**EXERCISE**
Begin at the line below that has "demo_limit_events)) as H" and stop after the line that has "[keyArgs demo_enc (stampKey". Please restate only those lines, word for word.
--------------------------------
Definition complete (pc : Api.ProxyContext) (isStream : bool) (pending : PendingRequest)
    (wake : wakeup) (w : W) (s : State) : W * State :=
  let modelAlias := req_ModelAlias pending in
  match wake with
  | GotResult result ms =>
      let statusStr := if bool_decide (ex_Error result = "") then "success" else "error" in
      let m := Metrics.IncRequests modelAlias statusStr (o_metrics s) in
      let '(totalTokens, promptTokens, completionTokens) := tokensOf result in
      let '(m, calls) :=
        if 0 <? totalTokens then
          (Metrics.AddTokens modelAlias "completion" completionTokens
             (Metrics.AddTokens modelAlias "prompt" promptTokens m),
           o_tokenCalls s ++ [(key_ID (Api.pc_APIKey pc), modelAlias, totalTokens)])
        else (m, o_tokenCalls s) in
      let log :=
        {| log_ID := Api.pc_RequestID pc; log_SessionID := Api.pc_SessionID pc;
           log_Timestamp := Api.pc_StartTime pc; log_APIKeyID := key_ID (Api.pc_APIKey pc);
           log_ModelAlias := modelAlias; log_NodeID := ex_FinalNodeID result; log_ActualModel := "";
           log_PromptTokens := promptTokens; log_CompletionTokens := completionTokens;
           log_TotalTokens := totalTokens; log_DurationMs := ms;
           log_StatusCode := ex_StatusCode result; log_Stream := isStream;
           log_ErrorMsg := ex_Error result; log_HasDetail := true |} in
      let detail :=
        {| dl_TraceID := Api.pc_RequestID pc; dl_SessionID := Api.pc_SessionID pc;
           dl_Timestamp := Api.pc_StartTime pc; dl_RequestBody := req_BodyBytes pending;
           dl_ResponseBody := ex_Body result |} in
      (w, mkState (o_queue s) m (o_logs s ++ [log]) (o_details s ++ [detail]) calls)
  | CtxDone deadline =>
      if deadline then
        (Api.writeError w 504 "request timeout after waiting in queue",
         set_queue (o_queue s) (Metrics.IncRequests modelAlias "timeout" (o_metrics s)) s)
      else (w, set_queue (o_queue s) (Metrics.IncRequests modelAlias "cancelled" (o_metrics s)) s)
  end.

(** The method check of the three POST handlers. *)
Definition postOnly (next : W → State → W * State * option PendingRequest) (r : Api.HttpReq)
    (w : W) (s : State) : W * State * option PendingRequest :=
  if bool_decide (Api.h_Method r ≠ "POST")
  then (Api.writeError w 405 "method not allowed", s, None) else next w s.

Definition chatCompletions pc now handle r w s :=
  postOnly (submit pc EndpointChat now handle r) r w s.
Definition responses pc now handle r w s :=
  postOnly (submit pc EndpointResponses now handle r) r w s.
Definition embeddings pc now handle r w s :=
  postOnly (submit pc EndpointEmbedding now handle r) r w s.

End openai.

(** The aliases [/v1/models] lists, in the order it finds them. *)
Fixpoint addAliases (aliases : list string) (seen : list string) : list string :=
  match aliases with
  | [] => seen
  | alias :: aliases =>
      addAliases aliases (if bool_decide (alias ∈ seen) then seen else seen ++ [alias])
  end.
--------------------------------
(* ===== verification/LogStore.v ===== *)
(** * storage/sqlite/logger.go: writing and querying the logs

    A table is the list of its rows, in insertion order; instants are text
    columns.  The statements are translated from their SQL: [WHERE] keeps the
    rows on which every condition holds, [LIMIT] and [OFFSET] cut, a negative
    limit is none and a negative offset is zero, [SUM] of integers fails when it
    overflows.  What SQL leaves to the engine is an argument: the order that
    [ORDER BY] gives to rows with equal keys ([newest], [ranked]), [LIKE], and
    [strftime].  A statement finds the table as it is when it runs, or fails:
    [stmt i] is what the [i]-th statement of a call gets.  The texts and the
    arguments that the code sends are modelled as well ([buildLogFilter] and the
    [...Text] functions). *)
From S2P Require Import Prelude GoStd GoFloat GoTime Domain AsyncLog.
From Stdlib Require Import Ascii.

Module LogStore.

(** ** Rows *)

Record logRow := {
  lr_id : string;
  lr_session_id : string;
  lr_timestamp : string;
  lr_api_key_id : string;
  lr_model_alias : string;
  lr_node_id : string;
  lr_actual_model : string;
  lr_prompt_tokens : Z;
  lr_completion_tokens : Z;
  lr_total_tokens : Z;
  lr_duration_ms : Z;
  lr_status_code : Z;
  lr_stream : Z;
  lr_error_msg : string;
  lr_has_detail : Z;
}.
--------------------------------
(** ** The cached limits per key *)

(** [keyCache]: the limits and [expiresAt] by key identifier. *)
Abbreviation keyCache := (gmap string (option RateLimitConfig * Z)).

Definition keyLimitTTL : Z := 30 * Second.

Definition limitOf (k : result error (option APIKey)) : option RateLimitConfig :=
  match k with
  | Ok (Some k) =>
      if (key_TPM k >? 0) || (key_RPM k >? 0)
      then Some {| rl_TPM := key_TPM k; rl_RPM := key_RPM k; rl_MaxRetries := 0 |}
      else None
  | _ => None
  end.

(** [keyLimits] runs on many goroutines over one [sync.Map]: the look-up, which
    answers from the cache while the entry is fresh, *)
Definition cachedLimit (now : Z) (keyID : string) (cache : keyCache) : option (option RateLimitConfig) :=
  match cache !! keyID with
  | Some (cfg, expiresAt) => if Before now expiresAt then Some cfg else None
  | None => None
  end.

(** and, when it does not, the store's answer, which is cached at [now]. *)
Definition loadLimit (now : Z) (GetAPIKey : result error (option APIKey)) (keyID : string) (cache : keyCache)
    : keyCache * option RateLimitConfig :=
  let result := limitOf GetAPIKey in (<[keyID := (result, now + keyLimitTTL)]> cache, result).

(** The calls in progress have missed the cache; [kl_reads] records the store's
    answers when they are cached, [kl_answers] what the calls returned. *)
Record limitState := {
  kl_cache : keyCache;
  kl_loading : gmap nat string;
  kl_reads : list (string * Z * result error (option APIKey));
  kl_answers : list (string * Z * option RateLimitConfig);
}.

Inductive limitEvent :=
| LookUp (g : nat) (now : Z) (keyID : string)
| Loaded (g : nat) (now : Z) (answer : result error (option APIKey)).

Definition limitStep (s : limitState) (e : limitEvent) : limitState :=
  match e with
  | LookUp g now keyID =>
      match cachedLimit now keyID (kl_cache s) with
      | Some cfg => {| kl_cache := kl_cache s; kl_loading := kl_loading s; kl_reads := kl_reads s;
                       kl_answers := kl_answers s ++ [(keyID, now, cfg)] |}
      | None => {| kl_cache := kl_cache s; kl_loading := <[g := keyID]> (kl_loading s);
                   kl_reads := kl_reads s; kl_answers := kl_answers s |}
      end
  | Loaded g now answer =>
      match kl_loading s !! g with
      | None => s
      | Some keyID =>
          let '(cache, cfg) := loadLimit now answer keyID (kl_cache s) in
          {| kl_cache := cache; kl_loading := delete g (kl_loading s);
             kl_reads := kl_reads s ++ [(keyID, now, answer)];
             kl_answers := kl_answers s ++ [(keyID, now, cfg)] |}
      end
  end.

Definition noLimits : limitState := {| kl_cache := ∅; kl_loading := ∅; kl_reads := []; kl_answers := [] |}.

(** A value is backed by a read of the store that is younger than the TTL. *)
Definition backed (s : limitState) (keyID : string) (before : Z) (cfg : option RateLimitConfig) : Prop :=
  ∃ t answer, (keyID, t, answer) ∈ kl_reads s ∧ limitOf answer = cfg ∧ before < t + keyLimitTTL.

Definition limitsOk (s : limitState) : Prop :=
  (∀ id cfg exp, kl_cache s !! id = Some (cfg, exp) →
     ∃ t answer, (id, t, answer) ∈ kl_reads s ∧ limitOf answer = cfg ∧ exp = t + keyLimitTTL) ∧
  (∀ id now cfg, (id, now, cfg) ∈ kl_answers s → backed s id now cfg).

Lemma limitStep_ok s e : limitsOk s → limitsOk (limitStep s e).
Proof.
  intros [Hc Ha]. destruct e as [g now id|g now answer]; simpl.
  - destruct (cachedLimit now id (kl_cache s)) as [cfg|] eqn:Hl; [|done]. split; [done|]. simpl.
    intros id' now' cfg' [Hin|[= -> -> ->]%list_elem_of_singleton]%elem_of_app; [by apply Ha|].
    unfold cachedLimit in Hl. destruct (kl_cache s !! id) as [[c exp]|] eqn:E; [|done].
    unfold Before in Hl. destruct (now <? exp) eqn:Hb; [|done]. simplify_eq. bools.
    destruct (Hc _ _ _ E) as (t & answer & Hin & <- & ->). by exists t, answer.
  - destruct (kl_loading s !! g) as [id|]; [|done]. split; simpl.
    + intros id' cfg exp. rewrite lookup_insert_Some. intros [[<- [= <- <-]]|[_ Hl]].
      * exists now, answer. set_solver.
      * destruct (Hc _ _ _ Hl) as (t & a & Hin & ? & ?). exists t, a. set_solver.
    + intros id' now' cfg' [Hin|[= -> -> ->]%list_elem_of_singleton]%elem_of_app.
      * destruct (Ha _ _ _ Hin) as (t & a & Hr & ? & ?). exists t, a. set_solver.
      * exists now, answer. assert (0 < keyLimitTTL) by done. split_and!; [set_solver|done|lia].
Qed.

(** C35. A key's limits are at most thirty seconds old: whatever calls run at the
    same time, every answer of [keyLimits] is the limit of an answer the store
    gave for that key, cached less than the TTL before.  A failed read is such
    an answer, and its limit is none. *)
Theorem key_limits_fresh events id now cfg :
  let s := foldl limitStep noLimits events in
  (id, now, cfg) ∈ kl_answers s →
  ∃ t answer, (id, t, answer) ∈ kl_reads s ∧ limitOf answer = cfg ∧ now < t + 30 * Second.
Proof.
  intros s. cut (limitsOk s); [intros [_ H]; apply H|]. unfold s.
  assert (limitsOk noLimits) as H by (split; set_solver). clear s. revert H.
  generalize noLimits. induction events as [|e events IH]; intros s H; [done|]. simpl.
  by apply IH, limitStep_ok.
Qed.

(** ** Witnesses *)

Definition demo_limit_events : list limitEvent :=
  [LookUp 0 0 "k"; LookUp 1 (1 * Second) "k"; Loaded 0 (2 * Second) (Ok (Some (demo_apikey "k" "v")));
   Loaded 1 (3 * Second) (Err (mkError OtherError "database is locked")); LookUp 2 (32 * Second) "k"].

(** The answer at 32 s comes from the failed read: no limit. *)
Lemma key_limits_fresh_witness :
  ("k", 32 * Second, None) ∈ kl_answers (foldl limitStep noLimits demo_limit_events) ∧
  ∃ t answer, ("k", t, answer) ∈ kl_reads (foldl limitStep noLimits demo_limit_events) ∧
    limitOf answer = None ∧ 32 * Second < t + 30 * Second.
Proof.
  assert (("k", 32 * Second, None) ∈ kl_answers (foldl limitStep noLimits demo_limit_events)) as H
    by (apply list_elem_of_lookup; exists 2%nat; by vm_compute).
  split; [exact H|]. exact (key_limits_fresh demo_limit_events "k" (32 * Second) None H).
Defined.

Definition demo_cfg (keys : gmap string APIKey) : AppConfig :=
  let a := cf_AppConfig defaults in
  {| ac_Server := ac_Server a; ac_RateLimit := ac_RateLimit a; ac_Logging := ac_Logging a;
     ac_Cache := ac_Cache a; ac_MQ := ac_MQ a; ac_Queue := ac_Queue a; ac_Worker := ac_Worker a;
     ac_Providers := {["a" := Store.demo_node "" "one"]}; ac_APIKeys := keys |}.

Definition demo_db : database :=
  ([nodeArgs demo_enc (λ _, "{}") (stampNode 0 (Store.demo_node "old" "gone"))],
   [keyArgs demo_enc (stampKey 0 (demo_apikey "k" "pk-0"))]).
--------------------------------
**EXERCISE ANSWER**
  assert (("k", 32 * Second, None) ∈ kl_answers (foldl limitStep noLimits demo_limit_events)) as H
    by (apply list_elem_of_lookup; exists 2%nat; by vm_compute).
  split; [exact H|]. exact (key_limits_fresh demo_limit_events "k" (32 * Second) None H).
Defined.

Definition demo_cfg (keys : gmap string APIKey) : AppConfig :=
  let a := cf_AppConfig defaults in
  {| ac_Server := ac_Server a; ac_RateLimit := ac_RateLimit a; ac_Logging := ac_Logging a;
     ac_Cache := ac_Cache a; ac_MQ := ac_MQ a; ac_Queue := ac_Queue a; ac_Worker := ac_Worker a;
     ac_Providers := {["a" := Store.demo_node "" "one"]}; ac_APIKeys := keys |}.

Definition demo_db : database :=
  ([nodeArgs demo_enc (λ _, "{}") (stampNode 0 (Store.demo_node "old" "gone"))],
   [keyArgs demo_enc (stampKey 0 (demo_apikey "k" "pk-0"))]).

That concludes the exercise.